Seven separate Ruth seasons are represented here, along with three apiece from Hornsby and Bonds. Aside from the projection of Trout, only one other post-World War II player besides Bonds is represented above on the good side of things, namely A-Rod in 2002. That’s just one small set of data points related to the fact that the spread of talent between the best and worst players is much less now than it was 75 or 100 years ago and that leagues today are stronger than the ones of decades past.

Ruth hit “only” 41 homers during his 15.0-WAR 1923 season, but via his .393/.545/.764 (231 wRC+) line, he set career highs in the first two categories even while somehow failing to win a batting title. (The Tigers’ Harry Heilmann hit .403.) His dance partner from the 1923 season was Collins, a light-hitting outfielder who batted .231/.265/.289 for a lousy 43 wRC+ that year and was six runs below average on defense. To the extent that Collins has any other claim to fame, it’s apparently that he was the only player in the White Sox’ starting lineup for Game One of the World Series who didn’t wind up either banned for life as part of the Black Sox scandal or elected to the Hall of Fame (as Eddie Collins and Ray Schalk were). Ruth’s 1931 season (.373/.495/.700, 46 HR) is paired with Levey, the Browns shortstop who actually had an even worse season (1933, -4.0 WAR) that represents the record Davis is trying to avoid.

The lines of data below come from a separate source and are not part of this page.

(** * Collaborative canvas: operation log, undo/redo, client replay

    A shallow embedding of the synchronisation core of the collaborative
    canvas: the room-identifier helpers of [RoomSelector], the point filter
    of the canvas engine, the client-side operation list of [useCanvas], and
    the [SyncService] methods over the two Postgres tables [operations] and
    [redo_stack]. *)

From Stdlib Require Import List Arith ZArith QArith Bool Lia.
From Stdlib Require Import Ascii String.
From Stdlib Require Import Permutation Sorted.
From Stdlib Require Import SpecFloat.
From Stdlib Require Qround.
Import ListNotations.

(* ================================================================== *)
(** * Room identifiers ([roomIdToUUID] / [uuidToRoomId]) *)
(* ================================================================== *)

Module RoomSelector.

Local Open Scope string_scope.

(** [String.prototype.padEnd(target, fill)] for a one-character [fill]:
    the string is returned as it is when it already has [target] characters
    or more. *)
Fixpoint repeat_char (c : ascii) (n : nat) : string :=
  match n with
  | O => EmptyString
  | S k => String c (repeat_char c k)
  end.

Definition padEnd (target : nat) (fill : ascii) (s : string) : string :=
  s ++ repeat_char fill (target - String.length s).
Definition structures (g : t) : list (string * ExecutionPlan.Entry) :=
  map (fun entry => (fst entry, structure (ExecutionPlan.describe (snd entry))))
    (nodes g).

Lemma structures_updateNode (k : string) (node node' : Node.t) (g : t) :
  getNode k g = Some node ->
  structure (ExecutionPlan.describe node') = structure (ExecutionPlan.describe node) ->
  structures (updateNode k node' g) = structures g.
Proof.
  unfold structures, getNode, updateNode. simpl. intros Hget Hsame.
  induction (nodes g) as [| [k' v'] m IH]; simpl in *; [discriminate |].
  destruct (String.eqb_spec k k') as [-> | Hne]; simpl.
  - injection Hget as ->. now rewrite Hsame.
  - now rewrite IH.
Qed.

Lemma executeLoop_structures : forall ids g rs tr,
    structures (graph (executeLoop ids g rs tr)) = structures g.
Proof.
  induction ids as [| x rest IH]; intros g rs tr; [reflexivity |].
  rewrite executeLoop_cons. destruct (getNode x g) as [node0 |] eqn:E; [| apply IH].
  assert (H1 : structures (updateNode x (Node.setStatus running node0) g) =
               structures g)
    by (now apply (structures_updateNode x node0)).
  destruct (turn x node0 g rs) as [calls [r | e]].
  - rewrite IH. unfold afterSuccess.
    rewrite (structures_updateNode x (Node.setStatus running node0));
      [exact H1 | apply getNode_updateNode_same | reflexivity].
  - simpl. unfold afterFailure.
    rewrite (structures_updateNode x (Node.setStatus running node0));
      [exact H1 | apply getNode_updateNode_same | reflexivity].
Qed.

(** X27. [execute] changes how far nodes have run and nothing else:
    whether it returns or throws, [exportGraph] lists afterwards the same
    nodes in the same order, each with the id, system, operation, inputs and
    outputs it had before. *)
Theorem execute_keeps_structure (g : t) :
  map structure (ExecutionPlan.e_nodes (ExecutionPlan.exportGraph (graph (execute g)))) =
  map structure (ExecutionPlan.e_nodes (ExecutionPlan.exportGraph g)).
Proof.
  assert (H : structures (graph (execute g)) = structures g).
  { destruct (execute_cases g) as [[x ->] | [gb [-> Hnodes]]]; [reflexivity |].
    rewrite executeLoop_structures. unfold structures. now rewrite Hnodes. }
  unfold ExecutionPlan.exportGraph, JSMap.values. simpl.
  rewrite !map_map. apply (f_equal (map snd)) in H.
  unfold structures in H. rewrite !map_map in H. exact H.
Qed.
End ExportProperties.

Section InitProperties.
Import HyperGraphInit.

(** The node [addNode] stores for an array of numbers. *)
Definition entityNode (systemName : string) (vector : list float) : HGNN.Node :=
  HGNN.mkNode systemName "entity"
    (Embedding.mk vector (List.length vector) (Some systemName) []).

(** [systemName] exports [vector] under [rest]: as an array under that key,
    or as an array in an object, under the two keys joined by a colon. *)
Definition exportedBy (registered : list (string * Instance))
    (systemName rest : string) (vector : list float) : Prop :=
  exists entries,
    In (systemName, Present (Some (Entries entries))) registered /\
    (In (rest, Array vector) entries \/
     exists entityId subs subId,
       In (entityId, Object subs) entries /\
       In (subId, SubArray vector) subs /\
       rest = (entityId ++ ":" ++ subId)%string).

Definition fromSystem (registered : list (string * Instance)) (nodeId : string)
    (node : HGNN.Node) : Prop :=
  exists systemName rest vector,
    exportedBy registered systemName rest vector /\
    nodeId = (systemName ++ ":" ++ rest)%string /\
    node = entityNode systemName vector.
(** * metal.contrib.slicing.synthetics.geometric_synthetics

    A shallow embedding of the geometric synthetic-data generator
    ([geometric_synthetics.py]) and the properties of its regions, label
    assigner, labeling-function synthesizer, slice assigner and conflict
    ranker.

    Numbers.  Coordinates, radii and probabilities are Python numbers; they
    are embedded as rationals ([Q]): every finite float and every int is a
    rational, order comparisons are exact, and arithmetic is taken exactly
    (rounding is not modelled).  Division is Python's [/]: on plain Python
    numbers it raises [ZeroDivisionError] on a zero divisor ([Py.div]); on
    NumPy [float64] scalars it gives an infinity or a NaN instead
    ([Np.div], [contains_numpy]).  Labels, slice ids and votes are
    integers ([Z]); counts ([n], [m], [num_clusters], [num_slices]) are
    naturals.

    Failure.  A call either returns, raises a Python exception, or (for the
    retry loop of the slice assigner only) exhausts the iteration budget
    the model gives it. *)

From Stdlib Require Import ZArith QArith Qround Qabs List String Bool Lia.
From Stdlib Require Import Permutation Sorted Lqa.
Import ListNotations.

Set Implicit Arguments.

(** ** Python results and exceptions *)

Module Py.

Inductive exn : Type :=
| AssertionError
| ZeroDivisionError
| IndexError
| ValueError
| Exception (msg : string).

Inductive result (A : Type) : Type :=
| Ok (a : A)
| Raise (e : exn)
| OutOfFuel.

Arguments Ok {A} a.
Arguments Raise {A} e.
Arguments OutOfFuel {A}.

Definition bind {A B : Type} (c : result A) (k : A -> result B) : result B :=
  match c with
  | Ok a => k a
  | Raise e => Raise e
  | OutOfFuel => OutOfFuel
  end.

(** [assert c] *)
Definition assert (c : bool) : result unit :=
  if c then Ok tt else Raise AssertionError.

(** [x < y] on numbers *)
Definition Qltb (x y : Q) : bool :=
  match x ?= y with Lt => true | _ => false end.

(** [x / y] on numbers *)
Definition div (x y : Q) : result Q :=
  if Qeq_bool y 0 then Raise ZeroDivisionError else Ok (x / y).

(** [l[i]] on a sequence: negative indices count from the end *)
Definition index {A : Type} (l : list A) (i : Z) : result A :=
  let len := Z.of_nat (List.length l) in
  let j := (if i <? 0 then len + i else i)%Z in
  if ((j <? 0) || (len <=? j))%Z then Raise IndexError
  else match nth_error l (Z.to_nat j) with
       | Some a => Ok a
       | None => Raise IndexError
       end.

End Py.

Import Py.

Notation "x <- c ;; k" := (Py.bind c (fun x => k))
  (at level 61, c at next level, right associativity).
Notation "' pat <- c ;; k" := (Py.bind c (fun x => match x with pat => k end))
  (at level 61, pat pattern, c at next level, right associativity).

(** ** Regions *)

Definition point : Type := (Q * Q)%type.

(** A region object: the fields stored by [Rectangle.__init__]
    ([self.b], [self.t], [self.l], [self.r]) or by [Ellipse.__init__] /
    [Circle.__init__] ([self.h], [self.k], [self.a], [self.b]).  [Square]
    and [Circle] are subclasses that only add construction code. *)
Inductive Region : Type :=
| RectangleObj (b t l r : Q)
| EllipseObj (h k a b : Q).

(** [Rectangle.__init__(self, b, t, l, r)] *)
Definition Rectangle (b t l r : Q) : result Region :=
  _ <- assert (Qltb b t) ;;
  _ <- assert (Qltb l r) ;;
  Ok (RectangleObj b t l r).

(** [Square.__init__(self, *args)] *)
Definition Square (b t l r : Q) : result Region :=
  self <- Rectangle b t l r ;;
  _ <- assert (Qeq_bool (t - b) (r - l)) ;;
  Ok self.

(** [Ellipse.__init__(self, h, k, a, b)] *)
Definition Ellipse (h k a b : Q) : result Region :=
  Ok (EllipseObj h k a b).

(** [Circle.__init__(self, h, k, r)] *)
Definition Circle (h k r : Q) : result Region :=
  Ok (EllipseObj h k r r).

(** [Rectangle.contains] and [Ellipse.contains] *)
Definition contains (self : Region) (p : point) : result bool :=
  let (x, y) := p in
  match self with
  | RectangleObj b t l r =>
      Ok (Qltb b x && Qltb x t && Qltb l y && Qltb y r)
  | EllipseObj h k a b =>
      u <- div ((x - h) ^ 2) (a ^ 2) ;;
      v <- div ((y - k) ^ 2) (b ^ 2) ;;
      Ok (Qltb (u + v) 1)
  end.

(** [Rectangle.center] and [Ellipse.center] *)
Definition center (self : Region) : point :=
  match self with
  | RectangleObj b t l r => ((l + r) / 2, (b + t) / 2)
  | EllipseObj h k _ _ => (h, k)
  end.

(** ** NumPy scalars

    When an operand of [/] is a NumPy [float64] scalar (a coordinate read
    from an array row), a zero divisor raises nothing: the quotient is an
    infinity, or a NaN for [0 / 0], and a warning is printed. *)

Module Np.

Inductive float64 : Type :=
| Finite (q : Q)
| PosInf
| NegInf
| NaN.

(** [x / y] for finite [x] and [y], a zero [y] being [+0.0] (the divisors
    of [Ellipse.contains] are squares) *)
Definition div (x y : Q) : float64 :=
  if Qeq_bool y 0 then
    if Qeq_bool x 0 then NaN else if Qltb 0 x then PosInf else NegInf
  else Finite (x / y).



End Np.


(** ** Random generators

    The module draws from two process-wide generators: Python's [random]
    and NumPy's [np.random]; [generate_dataset] also seeds torch's.  The
    generators' algorithms live in those libraries.  A generator is modelled
    by the stream of unit-interval samples it will deliver and the number
    of samples already consumed; the sampling functions are the libraries'
    documented maps of one unit sample. *)

Module Rng.

Record gen : Type := mkGen { tape : nat -> Q; pos : nat }.

(** fractional part: every delivered sample lies in [0, 1) *)
Definition frac (q : Q) : Q := q - inject_Z (Qfloor q).

Definition next (g : gen) : Q * gen :=
  (frac (tape g (pos g)), mkGen (tape g) (S (pos g))).

End Rng.

Record world : Type := mkWorld {
  py_random : Rng.gen;      (* random *)
  np_random : Rng.gen;      (* np.random *)
  torch_random : Rng.gen    (* torch *)
}.

(** Code that draws random numbers: a state transformer on the generators
    that may raise. *)
Definition M (A : Type) : Type := world -> result (A * world).

Definition ret {A : Type} (a : A) : M A := fun w => Ok (a, w).

Definition bindM {A B : Type} (c : M A) (k : A -> M B) : M B :=
  fun w => match c w with
           | Ok (a, w') => k a w'
           | Raise e => Raise e
           | OutOfFuel => OutOfFuel
           end.

Definition lift {A : Type} (r : result A) : M A :=
  fun w => match r with
           | Ok a => Ok (a, w)
           | Raise e => Raise e
           | OutOfFuel => OutOfFuel
           end.

Notation "x <~ c ;; k" := (bindM c (fun x => k))
  (at level 61, c at next level, right associativity).
Notation "' pat <~ c ;; k" := (bindM c (fun x => match x with pat => k end))
  (at level 61, pat pattern, c at next level, right associativity).

(** [random.random()] *)
Definition random_random : M Q :=
  fun w => let (u, g) := Rng.next (py_random w) in
           Ok (u, mkWorld g (np_random w) (torch_random w)).

(** [np.random.random_sample()] *)
Definition np_random_sample : M Q :=
  fun w => let (u, g) := Rng.next (np_random w) in
           Ok (u, mkWorld (py_random w) g (torch_random w)).

(** [np.random.uniform(low, high)] *)
Definition np_uniform (low high : Q) : M Q :=
  u <~ np_random_sample ;; ret (low + (high - low) * u).

(** [np.random.uniform(low, high, size)] *)
Fixpoint np_uniform_n (low high : Q) (size : nat) : M (list Q) :=
  match size with
  | O => ret []
  | S size' =>
      v <~ np_uniform low high ;;
      vs <~ np_uniform_n low high size' ;;
      ret (v :: vs)
  end.

(** an index below [n] from one unit sample *)
Definition np_index_below (n : nat) : M nat :=
  u <~ np_random_sample ;; ret (Z.to_nat (Qfloor (u * inject_Z (Z.of_nat n)))).

(** [np.random.randint(low, high)] *)
Definition np_randint (low high : Z) : M Z :=
  if (high <=? low)%Z then lift (Raise ValueError)
  else i <~ np_index_below (Z.to_nat (high - low)) ;; ret (low + Z.of_nat i)%Z.

(** [np.random.choice(range(n))] *)
Definition np_choice_range (n : nat) : M nat :=
  match n with
  | O => lift (Raise ValueError)
  | _ => np_index_below n
  end.

(** [np.random.choice(range(n), size)] *)
Fixpoint np_choice_range_n (n size : nat) : M (list nat) :=
  match size with
  | O => ret []
  | S size' =>
      i <~ np_choice_range n ;;
      rest <~ np_choice_range_n n size' ;;
      ret (i :: rest)
  end.

(** removes the element at position [i] *)
Fixpoint remove_at {A : Type} (i : nat) (l : list A) : list A :=
  match l, i with
  | [], _ => []
  | _ :: l', O => l'
  | a :: l', S i' => a :: remove_at i' l'
  end.

(** [np.random.choice(a, size, replace=False)]: [size] members of [a],
    no position taken twice *)
Fixpoint np_choice_noreplace {A : Type} (a : list A) (size : nat) : M (list A) :=
  match size with
  | O => ret []
  | S size' =>
      i <~ np_choice_range (List.length a) ;;
      x <~ lift (match nth_error a i with
                 | Some x => Ok x
                 | None => Raise IndexError
                 end) ;;
      rest <~ np_choice_noreplace (remove_at i a) size' ;;
      ret (x :: rest)
  end.

(** ** Building blocks *)

(** [flip(y)] *)
Definition flip (y : Z) : result Z :=
  if (y =? 0)%Z then Raise (Exception "Cannot flip the label of an abstain vote")
  else Ok (if (y =? 2)%Z then 1 else 2)%Z.

(** [X[i, :]] for a row index produced by the code *)
Definition row {A : Type} (X : list A) (i : nat) : result A :=
  match nth_error X i with
  | Some x => Ok x
  | None => Raise IndexError
  end.

(** [np.linspace(start, stop, num)] *)
Definition linspace (start stop : Q) (num : nat) : list Q :=
  match num with
  | 0%nat => []
  | 1%nat => [start]
  | _ => let step := (stop - start) / inject_Z (Z.of_nat (num - 1)) in
         map (fun i => inject_Z (Z.of_nat i) * step + start) (seq 0 num)
  end.

(** [create_points(rect, n, random)].  In grid mode with [n = 0] the source
    returns an array of shape [(0,)], on which the [n, d = X.shape] of
    every consumer raises [ValueError]; the model raises it here. *)
Definition create_points (rect : Region) (n : nat) (random : bool)
  : M (list point) :=
  match rect with
  | EllipseObj _ _ _ _ => lift (Raise AssertionError)
  | RectangleObj b t l r =>
      if random then
        x <~ np_uniform_n l r n ;;
        y <~ np_uniform_n b t n ;;
        ret (combine x y)
      else
        let s := Nat.sqrt_up n in
        let X := flat_map (fun x => map (fun y => (x, y)) (linspace b t s))
                          (linspace l r s) in
        match n with
        | O => lift (Raise ValueError)
        | _ => ret (firstn n X)
        end
  end.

As for Trout, to date, the largest WAR gap of his career is 13.9 WAR, from 2013, when he set a career best with 10.1 WAR and Yuniesky Betancourt turned in a -1.8 WAR clunker. Even if Davis didn’t play another game this year, Trout would only need to add another 4.5 WAR over the Angels’ 93 remaining games to surpass that previous high. While he and Davis don’t have much margin for error in surpassing Ruth and Collins, it still boggles the mind that we could be seeing such extremes in the same season.